Todo los opone, y sin embargo... el abogado Geir Lippestad, miembro del Partido Laborista, blanco de los dos ataques que causaron 76 muertos el viernes en Noruega, ha aceptado la pesada tarea de defender al confeso autor de la masacre.
Poco tiempo después de enterarse de la matanza, el abogado recibió una llamada de la policía: Behring Breivik, sin duda el individuo más detestado del país, deseaba que él lo defendiese.
'Mi reacción inicial, fue que era demasiado difícil', explicó Lippestad.
Al hacer estallar una bomba en la sede del gobierno de izquierda y luego ametrallar a jóvenes laboristas reunidos en la isla de Utoya, Behring Breivik conmocionó al país, pero también atacó los ideales de Geir Lippestad, miembro del Partido Laborista.
Al cabo de '10 o 12 horas' de reflexión y de conversaciones con su familia y sus colegas, tomó una decisión: 'Pienso que el sistema judicial es muy importante en una democracia, y alguien tiene que hacer el trabajo'.
Otra paradoja en la medida en que, como dijo el abogado, Behring Breivik 'detesta a cualquiera que crea en la democracia'.
Entonces, ¿Por qué Behring Breivik optó por ser representado por un hombre de convicciones diametralmente opuestas?
'Me hicieron esta pregunta', respondió Lippestad durante una entrevista con la AFP. 'Y lo ignoro pero una de las razones es quizás que tenía un negocio cerca de mi bufete de abogado, hace varios años'.
A Geir Lippestad no le gusta hablar de sí mismo y de él ni siquiera se conoce su fecha de nacimiento, salvo que fue en 1964.
La respuesta está quizás en su curriculum. En 2002, había defendido a Ole Nicolai Kvisler, condenado a 17 años de cárcel por un homicidio descrito entonces por la clase política como el 'primer crimen racista' de la historia del país.

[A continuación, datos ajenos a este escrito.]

(** The only call [GetWithTimeout] makes is the factory's. *)
Lemma GetWithTimeout_trace cp d e s :
  trace (exec (GetWithTimeout cp d e) s) = trace s
  \/ trace (exec (GetWithTimeout cp d e) s)
     = trace s ++ EvMkConn (host (pool s)) :: snd (built e s).
Proof.
  unfold exec. destruct cp; [left; reflexivity|].
  assert (Hrecv : trace (snd ((r <- recv_connections ;; received r) s))
                  = trace s).
  { unfold bind, recv_connections.
    destruct (chanrecv (connections (pool s))); reflexivity. }
  unfold GetWithTimeout.
  destruct (fast_choice e s) as [[|]|]; auto.
  destruct (slow_choice d e s) as [[| |]|]; auto.
  unfold bind, send_createsem, chansend, call_mkConn, built, recv_createsem,
    chanrecv.
  destruct (closed (createsem (pool s))); simpl; auto.
  destruct (List.length (buf (createsem (pool s))) <? cap (createsem (pool s)));
    simpl; auto.
  destruct (mkConn (pool s) (host (pool s)) (auth (pool s)) (net e))
    as [[rv [err|]] evs]; simpl; auto.
  destruct (buf (createsem (pool s))); simpl; auto.
Qed.

(** C9.  A connection taken from the ready-queue, by the fast path or
    by the receive of the slow path, is returned as it is: the call
    leaves the trace unchanged, so no liveness check (nor any other
    call on the connection) is made, whatever the connection's health.
    [Return] is the method that asks [IsHealthy], first thing;
    [GetWithTimeout] calls nothing but the factory, and [Close] and the
    detaching half of [StartTapFeed] only add [Close] and [StartTapFeed]
    calls to the trace. *)
Theorem C9_no_check_on_acquire (d : Duration) (e : Env) (s : store)
    (c : Client) (rest : list Client) :
  queued s = c :: rest ->
  fast_choice e s = Some FastRecv
  \/ (fast_choice e s = Some FastTimer /\ slow_choice d e s = Some SlowRecv) ->
  GetWithTimeout thePool d e s = (Ret (Some c, None), dequeued s)
  /\ queued (dequeued s) = rest
  /\ trace (dequeued s) = trace s
  /\ (forall c' e' s', exists evs,
        trace (exec (Return thePool (Some c') e') s')
        = trace s' ++ EvIsHealthy c' :: evs)
  /\ (forall cp' d' e' s',
        trace (exec (GetWithTimeout cp' d' e') s') = trace s'
        \/ trace (exec (GetWithTimeout cp' d' e') s')
           = trace s' ++ EvMkConn (host (pool s')) :: snd (built e' s'))
  /\ (forall s', exists cs,
        trace (exec (Close thePool) s') = trace s' ++ map EvClose cs)
  /\ (forall mc a e' s',
        trace (exec (detach mc a e') s') = trace s'
        \/ exists c' a', trace (exec (detach mc a e') s')
                         = trace s' ++ [EvStartTapFeed c' a']).
Proof.
  intros Hq Hchoice.
  assert (Hready : recv_ready (connections (pool s)) = true).
  { unfold recv_ready. unfold queued in Hq. rewrite Hq. reflexivity. }
  split; [|split; [|split; [|split; [|split; [|split]]]]].
  - unfold GetWithTimeout.
    destruct Hchoice as [Hfast | [Hfast Hslow]]; rewrite Hfast, ?Hslow;
      rewrite (received_from_queue _ Hready); rewrite Hq;
      unfold dequeued; rewrite Hq; reflexivity.
  - unfold dequeued, queued in *. simpl. rewrite Hq. reflexivity.
  - reflexivity.
  - intros c' e' s'. unfold exec.
    destruct (IsHealthy e' c') eqn:Hh.
    + destruct (is_closed s') eqn:Hc.
      * rewrite (Return_closed _ _ _ Hh Hc). eexists. store_simpl.
        rewrite <- app_assoc. reflexivity.
      * destruct (recv_parked e') eqn:Hp.
        { rewrite (Return_handoff _ _ _ Hh Hc Hp). eexists. reflexivity. }
        destruct (Nat.lt_ge_cases (List.length (queued s')) (poolSize_of s'))
          as [Hroom | Hfull].
        { rewrite (Return_enqueue _ _ _ Hh Hc Hp Hroom). eexists.
          reflexivity. }
        rewrite (Return_overflow _ _ _ Hh Hc Hp Hfull).
        unfold bind, recv_createsem, conn_Close, emit.
        destruct (chanrecv (createsem (pool (checked c' s')))); eexists;
          store_simpl; rewrite <- ?app_assoc; reflexivity.
    + rewrite (Return_unhealthy _ _ _ Hh).
      unfold bind, recv_createsem, conn_Close, emit.
      destruct (chanrecv (createsem (pool (checked c' s')))); eexists;
        store_simpl; rewrite <- ?app_assoc; reflexivity.
  - intros cp' d' e' s'. apply GetWithTimeout_trace.
  - intros s'. unfold exec. destruct (is_closed s') eqn:Hc.
    + rewrite (Close_closed _ Hc). exists []. simpl.
      rewrite app_nil_r. reflexivity.
    + rewrite (Close_open _ Hc). exists (queued s'). reflexivity.
  - intros mc a e' s'. unfold exec, detach, bind, recv_createsem.
    destruct (chanrecv (createsem (pool s'))); simpl; auto;
      destruct a as [a|], mc as [c'|]; simpl; eauto.
Qed.

Lemma C9_no_check_on_acquire_witness :
  GetWithTimeout thePool 10%Z (env_prompt false) idle_7
  = (Ret (Some 7, None), dequeued idle_7)
  /\ trace (dequeued idle_7) = trace idle_7.
Proof.
  destruct (@C9_no_check_on_acquire 10%Z (env_prompt false) idle_7 7 []
              eq_refl (or_introl eq_refl)) as (H1 & _ & H3 & _).
  exact (conj H1 H3).
Defined.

Vinculados al movimiento neonazi de los Bootboys, Kvisler y un cómplice fueron declarados culpables de haber apuñalado a un adolescente hijo de una noruega y un ghanés, en un estacionamiento de un suburbio de Oslo, en enero de 2001.
Este crimen provocó una gigantesca ola de indignación en el reino, donde el primer ministro, que era ya Jens Stoltenberg, había llamado a ser 'intolerables' con el racismo.
El crimen también tuvo repercusiones en el extranjero donde el ídolo Michael Jackson decidió dedicar su primer álbum a 'Benny', el muchacho apuñalado.
Desde que aceptó representar a Behring Breivik, según los medios noruegos, Geir Lippestad ha sido amenazado, lo que el interesado no quiso confirmar.
'Hay mucha gente que me quiere y estima. Trabajo y en la calle puedo sentarme en un café, la gente viene a verme y a hablarme. Vivimos en un país especial y estoy muy orgulloso de ello', declaró a la AFP.
Para enfrentar su trabajo, el abogado comenzó a leer el manifiesto de 1.500 páginas, lleno de diatribas islamófonas y antimarxistas, que Behring Breivik difundió por internet justo antes de cometer la matanza.
Pero 'no es mi papel difundir su mensaje político', insistió.
Al parece, aún no ha determinado su línea de defensa, aún cuando sus declaraciones dejan suponer que invocará la demencia para evitar que su cliente sea procesado.
Por último, teniendo en cuenta el abismo ideológico que los separa, ¿acaso en el fondo no desearía perder el caso? Él responde que no.